Positioning: This work moves beyond simple image-to-image translation. It provides a robust "data engine" that converts high-fidelity physical signals (available only via gloves) into high-fidelity visual data (required for bare-hand models), achieving SOTA results in contact estimation and occluded tracking.
Problem & Motivation: The Multi-Modal Dilemma
In the quest to understand how humans manipulate the world, we face a trade-off:
- Vision-Only: Great for appearance, but bad at "seeing" force/contact and prone to occlusion.
- Sensing Gloves: Provide perfect IMU and tactile data but look nothing like human hands, making models trained on them useless for real-world egocentric cameras.
The authors identify that existing generative models struggle with two key issues: temporal consistency (flickering in translated videos) and complex geometry (handling squishy or unknown objects). Glove2Hand was born from the insight that "while the skin looks different, the underlying skeleton is the same."
Methodology: Reconstruct, Then Refine
The Glove2Hand pipeline is a sophisticated two-stage process that leverages the strengths of both 3D reconstruction and generative modeling.
1. The Surface-Grounded 3D Gaussian Hand
Instead of using standard Gaussian Splatting which can be "floaty," the authors anchor 3D Gaussians directly onto a canonical hand mesh using barycentric coordinates.
- Why? This provides a strong geometric prior. When the hand moves, the Gaussians move with the mesh triangles, ensuring perfect temporal consistency.
- Relighting: By utilizing the mesh surface normals, the model can estimate lighting via Spherical Harmonics (SH), allowing the hand to "fit" into different lighting environments.

2. Diffusion Hand Restorer
The 3D render provides the "skeleton," but the Diffusion Restorer provides the "soul." Based on ControlNet and AnimateDiff, this module:
- Fuses the rendered hand into the background.
- Refines the wrist connection (often missing in hand-only models).
- Polishes contact regions where the hand meets the object, resolving penetrations or gaps.

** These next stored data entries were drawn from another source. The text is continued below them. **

(** * EmailGenie (app2.py): a shallow embedding of the Streamlit script

    The script is one top-to-bottom program that Streamlit re-executes on
    every user interaction.  Between two executions only
    [st.session_state] and the file [user_profiles.csv] survive.  One
    execution is modelled as a computation over a [World] holding these
    two stores and the log of what the execution showed and sent.

    The two remote services (the completion endpoint and the e-mail
    provider) are oracles of the environment; widget values are the
    inputs of an execution. *)

From Stdlib Require Import String Ascii List ZArith Bool Lia.
Import ListNotations.
Local Open Scope list_scope.
Local Open Scope string_scope.

Set Implicit Arguments.
Set Warnings "-register-all".

(** ** Python values *)

(** The values that travel through the script without being inspected
    beyond subscripting: JSON documents decoded by [response.json()], the
    object returned by [resend.Emails.send], message contents.  A float
    carries the literal it was decoded from. *)
Inductive pyval : Type :=
| PNone
| PBool (b : bool)
| PInt (z : Z)
| PFloat (literal : string)
| PStr (s : string)
| PList (items : list pyval)
| PDict (items : list (string * pyval)).

(** Exceptions that reach the top of the script uncaught. *)
Inductive exn : Type :=
| KeyError (key : string)
| IndexError
| TypeError
| JSONDecodeError
| EmptyDataError
| ParserError
| AttributeError.

(** [d[k]] for a dict decoded from JSON (keys are strings and unique). *)
Fixpoint dict_get (items : list (string * pyval)) (k : string) : option pyval :=
  match items with
  | [] => None
  | (k', v) :: rest => if String.eqb k' k then Some v else dict_get rest k
  end.

(** ['id' in d]. *)
Definition dict_mem (items : list (string * pyval)) (k : string) : bool :=
  match dict_get items k with Some _ => true | None => false end.

(** [v[k]] with a string key [k]. *)
Definition getitem_str (v : pyval) (k : string) : exn + pyval :=
  match v with
  | PDict items =>
      match dict_get items k with
      | Some x => inr x
      | None => inl (KeyError k)
      end
  | _ => inl TypeError
  end.

(** [v is None] *)
Definition is_None (v : pyval) : bool :=
  match v with PNone => true | _ => false end.

(** [isinstance(v, dict) and 'id' in v] *)
Definition has_id (v : pyval) : bool :=
  match v with
  | PDict items => dict_mem items "id"
  | _ => false
  end.

(** [v[0]]. *)
Definition getitem_0 (v : pyval) : exn + pyval :=
  match v with
  | PList [] => inl IndexError
  | PList (x :: _) => inr x
  | PStr EmptyString => inl IndexError
  | PStr (String c _) => inr (PStr (String c EmptyString))
  | PDict _ => inl (KeyError "0")
  | _ => inl TypeError
  end.

(** ** Conversation state *)

(** A message is a dict with the two keys [role] and [content]. *)
Record Message : Type := { role : string; content : pyval }.

(** Lines 49-52 and 193-196: the one system message. *)
Definition system_prompt : string :=
  "You are an AI assistant generating personalized emails. " ++
  "Use the provided information to create customized email content.".

Definition system_message : Message :=
  {| role := "system"; content := PStr system_prompt |}.

(** ** Profile table cells *)

(** Column types [pd.read_csv] infers when the whole column converts. *)
Inductive numeric_dtype : Type := Int64 | Float64.

(** A cell of the loaded profile table.  A numeric cell keeps the token it
    was converted from; its value is that token read at the column's
    dtype. *)
Inductive scalar : Type :=
| NaN
| Str (s : string)
| Num (d : numeric_dtype) (token : string)
| Bool (b : bool).

(** [pd.DataFrame]: column labels and the rows in store order. *)
Record DataFrame : Type := { columns : list string; rows : list (list scalar) }.

Definition profile_columns : list string :=
  ["Name"; "Industry"; "Company"; "Target Audience"].

(** The dict built at line 124. *)
Record Profile : Type := {
  Name : string;
  Industry : string;
  Company : string;
  Target_Audience : string
}.

(** A profile dict as [st.session_state.profile] holds it: [{}], a row's
    [to_dict()], or the dict of line 124. *)
Definition profile_dict : Type := list (string * scalar).

Definition dict_of_profile (p : Profile) : profile_dict :=
  [("Name", Str (Name p)); ("Industry", Str (Industry p));
   ("Company", Str (Company p)); ("Target Audience", Str (Target_Audience p))].

(** ** Session state, configuration, inputs *)

Record Session : Type := {
  messages : list Message;
  email_generated : bool;
  profile : profile_dict
}.

(** Lines 48-55 and 192-199. *)
Definition initial_session : Session :=
  {| messages := [system_message]; email_generated := false; profile := [] |}.

(** What lines 7-29 read from the installation and the environment. *)
Record Config : Type := {
  DOTENV_INSTALLED : bool;
  RESEND_INSTALLED : bool;
  GROQ_API_KEY : option string;
  RESEND_API_KEY : option string
}.

(** Truth value of [os.getenv(...)]: [None] and the empty string are false. *)
Definition truthy (k : option string) : bool :=
  match k with
  | Some (String _ _) => true
  | _ => false
  end.

Inductive ProfileChoice : Type := LoadExistingProfile | CreateNewProfile.
Inductive Tone : Type := Formal | Neutral | Friendly.
Inductive Length : Type := Short | Medium | Long.

Definition tone_str (t : Tone) : string :=
  match t with Formal => "Formal" | Neutral => "Neutral" | Friendly => "Friendly" end.

Definition length_str (l : Length) : string :=
  match l with Short => "Short" | Medium => "Medium" | Long => "Long" end.

(** The widget values of one execution of the script. *)
Record Inputs : Type := {
  profile_choice : ProfileChoice;
  selected_index : nat;
  name : string;
  industry : string;
  company : string;
  audience : string;
  save_profile_clicked : bool;
  recipient_name : string;
  recipient_email : string;
  email_purpose : string;
  tone : Tone;
  length : Length;
  key_points : string;
  generate_clicked : bool;
  email_subject : string;
  send_clicked : bool;
  start_over_clicked : bool
}.

(** ** The two remote services *)

(** [requests.post] result: status and decoded body ([None] when the body
    is not JSON, in which case [response.json()] raises). *)
Record Response : Type := { status_code : Z; json : option pyval }.

(** Line 74-79. *)
Record SendParams : Type := {
  from : string;
  to : list string;
  subject : string;
  html : pyval
}.

Inductive SendResult : Type :=
| Returned (email : pyval)
| Raising (description : string).

Record Services : Type := {
  completion : list Message -> Response;
  resend_send : SendParams -> SendResult
}.

(** ** What an execution shows and sends *)

Inductive ErrorText : Type :=
| DotenvNotInstalled                (* line 12 *)
| ResendNotInstalled                (* line 19 *)
| GroqKeyNotSet                     (* line 33 *)
| ApiRequestFailed (status : Z)     (* line 64 *)
| EmailNotAvailable                 (* lines 70 and 180 *)
| FailedToSend (description : string) (* line 83 *)
| EmailResultIsNone                 (* line 174 *)
| EmailResultWithoutId (received : pyval). (* line 178 *)

Inductive Event : Type :=
| UiError (e : ErrorText)
| UiInfoSendingDisabled             (* line 20 *)
| UiWarningResendKeyNotSet          (* line 37 *)
| UiWarningNoProfiles               (* line 112 *)
| UiSuccessProfileSaved             (* line 127 *)
| UiSuccessEmailSent (id : pyval)   (* line 176 *)
| UiGeneratedEmail (text : pyval)   (* lines 160-161 *)
| HttpCompletion (model : string) (msgs : list Message)  (* line 60 *)
| HttpResendSend (params : SendParams).                  (* line 80 *)

Record World : Type := {
  session : option Session;      (* None: the keys are not set yet *)
  csv_file : option string;      (* None: user_profiles.csv does not exist *)
  log : list Event
}.

(** ** Control: a state monad with the script's ways of ending *)

Inductive outcome (A : Type) : Type :=
| Done (a : A)
| Stopped            (* st.stop() *)
| Rerun              (* st.rerun() *)
| Raised (e : exn).

Arguments Done {A} a.
Arguments Stopped {A}.
Arguments Rerun {A}.
Arguments Raised {A} e.

Definition M (A : Type) : Type := World -> outcome A * World.

Definition ret {A} (a : A) : M A := fun w => (Done a, w).

Definition bind {A B} (m : M A) (f : A -> M B) : M B :=
  fun w =>
    match m w with
    | (Done a, w') => f a w'
    | (Stopped, w') => (Stopped, w')
    | (Rerun, w') => (Rerun, w')
    | (Raised e, w') => (Raised e, w')
    end.

Notation "x <- m ;; k" := (bind m (fun x => k))
  (at level 61, m at next level, right associativity).
Notation "m ;;; k" := (bind m (fun _ => k))
  (at level 61, right associativity).

Definition st_stop {A} : M A := fun w => (Stopped, w).
Definition st_rerun {A} : M A := fun w => (Rerun, w).
Definition raise {A} (e : exn) : M A := fun w => (Raised e, w).

Definition lift {A} (r : exn + A) : M A :=
  match r with
  | inl e => raise e
  | inr a => ret a
  end.

Definition emit (e : Event) : M unit :=
  fun w => (Done tt, {| session := session w; csv_file := csv_file w;
                        log := (log w ++ [e])%list |}).

Definition when (b : bool) (m : M unit) : M unit := if b then m else ret tt.

(** ** Profile store: the file [user_profiles.csv] *)

Definition LF : ascii := ascii_of_nat 10.
Definition CR : ascii := ascii_of_nat 13.
Definition TAB : ascii := ascii_of_nat 9.
Definition SPACE : ascii := ascii_of_nat 32.
Definition COMMA : ascii := ascii_of_nat 44.
Definition QUOTE : ascii := ascii_of_nat 34.

Definition str1 (c : ascii) : string := String c EmptyString.

Fixpoint string_exists (p : ascii -> bool) (s : string) : bool :=
  match s with
  | EmptyString => false
  | String c rest => p c || string_exists p rest
  end.

(** *** Writing: [df.to_csv(..., mode='a', index=False, header=False)]

    One row of four string fields, written by the csv writer with its
    defaults (separator comma, quote character the double quote, minimal
    quoting, doubled quotes) and the line terminator of a POSIX host.  A field is quoted
    when it holds the separator, the quote character or a character of the
    line terminator. *)

Definition needs_quoting (field : string) : bool :=
  string_exists
    (fun c => Ascii.eqb c COMMA || Ascii.eqb c QUOTE || Ascii.eqb c LF) field.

Experimental Results: Proving the Value
Quantitative Dominance
Glove2Hand was tested against baselines like CycleGAN, Pix2Pix, and HandRefiner. It achieved a FID of 30.1 and FVD of 19.5, significantly outperforming diffusion-only or translation-only methods.
Breakthrough Applications
The true value lies in the HandSense dataset created using this tool.
- Contact Estimation: By using the glove's tactile sensors as "ground truth" and the synthesized bare-hand video for training, the vision model reached an 88.2% Contact IoU.

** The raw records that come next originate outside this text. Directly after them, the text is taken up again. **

(** X6. The remap yields a table of the same size in which no loan is in
    Puerto Rico or in the Virgin Islands. It changes nothing but the state,
    keeps the loans of any other state as they are, and a second remap
    changes nothing. *)
Theorem remap_only_states (Log_Orig : Table) :
  List.length (remap Log_Orig) = List.length Log_Orig /\
  (forall l, In l (remap Log_Orig) ->
             STATE l <> "PR"%string /\ STATE l <> "VI"%string) /\
  Forall2 (fun l l' =>
             l' = set_STATE l (STATE l') /\
             (STATE l <> "PR"%string -> STATE l <> "VI"%string -> l' = l))
          Log_Orig (remap Log_Orig) /\
  remap (remap Log_Orig) = remap Log_Orig.
Proof.
  unfold remap. rewrite !length_map. split; [reflexivity|].
  split; [|split].
  - intros l Hl. rewrite map_map in Hl. apply in_map_iff in Hl.
    destruct Hl as (l0 & <- & _).
    destruct (remap_row_cases l0) as [[_ ->]|(H1 & H2 & ->)]; [|auto].
    simpl. split; discriminate.
  - rewrite map_map. induction Log_Orig as [|l t IH]; simpl; constructor; [|exact IH].
    destruct (remap_row_cases l) as [[Hs ->]|(H1 & H2 & ->)].
    + simpl. split; [reflexivity|]. intros; destruct Hs; contradiction.
    + split; [destruct l; reflexivity|reflexivity].
  - rewrite !map_map. apply map_ext. intros l.
    destruct (remap_row_cases l) as [[_ ->]|(H1 & H2 & ->)].
    + reflexivity.
    + destruct (remap_row_cases l) as [[[Hs|Hs] _]|(_ & _ & E)];
        [contradiction|contradiction|exact E].
Qed.

(** X7. The region flag does not depend on the remap: the notebook computes
    it before, and computing it after would give the same column. *)
Theorem CA_FL_before_or_after_remap (Log_Orig : Table) :
  map CA_FL (remap Log_Orig) = map CA_FL Log_Orig.
Proof.
  unfold remap. rewrite !map_map. apply map_ext. intros l.
  destruct (remap_row_cases l) as [[Hs ->]|(_ & _ & ->)]; [|reflexivity].
  unfold CA_FL. simpl. destruct Hs as [-> | ->]; reflexivity.
Qed.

- Occlusion Handling: When tracking hands under heavy occlusion (where cameras fail but IMUs don't), the error (MKPE) dropped from 19.2mm to 16.6mm thanks to the synthesized training data.

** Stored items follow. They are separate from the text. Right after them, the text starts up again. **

Definition t (V : Type) : Type := list (view_key * V).

Definition keys {V} (d : t V) : list view_key := map fst d.

(** [k in d] *)
Definition mem {V} (k : view_key) (d : t V) : bool :=
  bool_decide (k ∈ keys d).

(** [d.get(k)] *)
Fixpoint get {V} (k : view_key) (d : t V) : option V :=
  match d with
  | [] => None
  | (k', v) :: d' => if decide (k = k') then Some v else get k d'
  end.

(** [d[k] = v]: an existing key keeps its position. *)
Fixpoint set {V} (k : view_key) (v : V) (d : t V) : t V :=
  match d with
  | [] => [(k, v)]
  | (k', v') :: d' =>
      if decide (k = k') then (k, v) :: d' else (k', v') :: set k v d'
  end.

(** [not d] *)
Definition is_empty {V} (d : t V) : bool :=
  match d with [] => true | _ => false end.

End Dict.

(** Modelled from the spec: [lea.views.DAGOfViews] (lea/views/dag.py is not
    among the sources), the mapping from view key to view with the pull-based
    scheduling protocol of section 4.2: [prepare] resets the ready and done
    sets, [is_active] holds while some managed key is not done, [get_ready]
    returns the keys whose dependencies are all done and that were not
    returned before, [done] marks a key complete. *)
Record Node : Type := {
  node_key : view_key;
  node_view : View;
  node_deps : list view_key
}.

(** Modelled from the spec: the views of the graph in insertion order,
    each with the keys it depends on in the graph, and the scheduling state. *)
Record Dag : Type := {
  dag_nodes : list Node;
  returned : gset view_key;
  completed : gset view_key
}.

(** Modelled from the spec: a graph of no view. *)
Definition empty_dag : Dag :=
  {| dag_nodes := []; returned := ∅; completed := ∅ |}.

(** Modelled from the spec: [dag.keys()], in insertion order. *)
Definition dag_keys (d : Dag) : list view_key := map node_key (dag_nodes d).

(** Modelled from the spec: [view_key in dag]. *)
Definition dag_contains (k : view_key) (d : Dag) : bool :=
  bool_decide (k ∈ dag_keys d).

(** Modelled from the spec: [dag[view_key]]. *)
Definition dag_getitem (k : view_key) (d : Dag) : result View :=
  match List.find (fun n => bool_decide (node_key n = k)) (dag_nodes d) with
  | Some n => Ok (node_view n)
  | None => Raise KeyError
  end.

(** Modelled from the spec: [dag.prepare()] resets the ready and done
    sets. *)
Definition dag_prepare (d : Dag) : Dag :=
  {| dag_nodes := dag_nodes d; returned := ∅; completed := ∅ |}.

(** Modelled from the spec: [dag.is_active()], true while a managed key is
    not done. *)
Definition dag_is_active (d : Dag) : bool :=
  existsb (fun k => negb (bool_decide (k ∈ completed d))) (dag_keys d).

(** Modelled from the spec: a node is unlocked when it was not returned
    before and all its dependencies are done. *)
Definition unlocked (d : Dag) (n : Node) : bool :=
  negb (bool_decide (node_key n ∈ returned d))
  && forallb (fun dep => bool_decide (dep ∈ completed d)) (node_deps n).

(** Modelled from the spec: [dag.get_ready()] returns the unlocked keys
    and remembers them as returned. *)
Definition dag_get_ready (d : Dag) : list view_key * Dag :=
  let ready :=
    map node_key (filter (fun n => Is_true (unlocked d n)) (dag_nodes d)) in
  (ready,
   {| dag_nodes := dag_nodes d;
      returned := returned d ∪ list_to_set ready;
      completed := completed d |}).

(** Modelled from the spec: [dag.done(key)] marks a key complete, which
    unlocks its dependents. *)
Definition dag_done (k : view_key) (d : Dag) : Dag :=
  {| dag_nodes := dag_nodes d;
     returned := returned d;
     completed := completed d ∪ {[k]} |}.

(** The options of one run. [threads] sizes the worker pool and [show] the
    progress table; the model has the pool's effect in [job_duration] and
    leaves the rendering out. *)
Record Flags : Type := {
  select : list string;
  freeze_unselected : bool;
  print_views : bool;
  dry : bool;
  silent : bool;
  fresh : bool;
  fail_fast : bool
}.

Critical Analysis & Conclusion
Takeaway: This work effectively turns sensing gloves into "invisible" data collection tools. We can now collect rich physical interaction data without ruining the visual data required for training egocentric vision models.
Limitations:
- The inference speed is currently 0.5 FPS, which is too slow for real-time applications.
- The quality still depends heavily on the accuracy of the initial pose estimation and the quality of the object segmentation masks (SAM-2).
Future Outlook: Glove2Hand opens the door to "Physically-Grounded Foundation Models" for HOI. As the framework evolves to handle "in-the-wild" subjects more robustly, we could see massive synthetic datasets that teach AI not just what a hand looks like, but how it feels the objects it touches.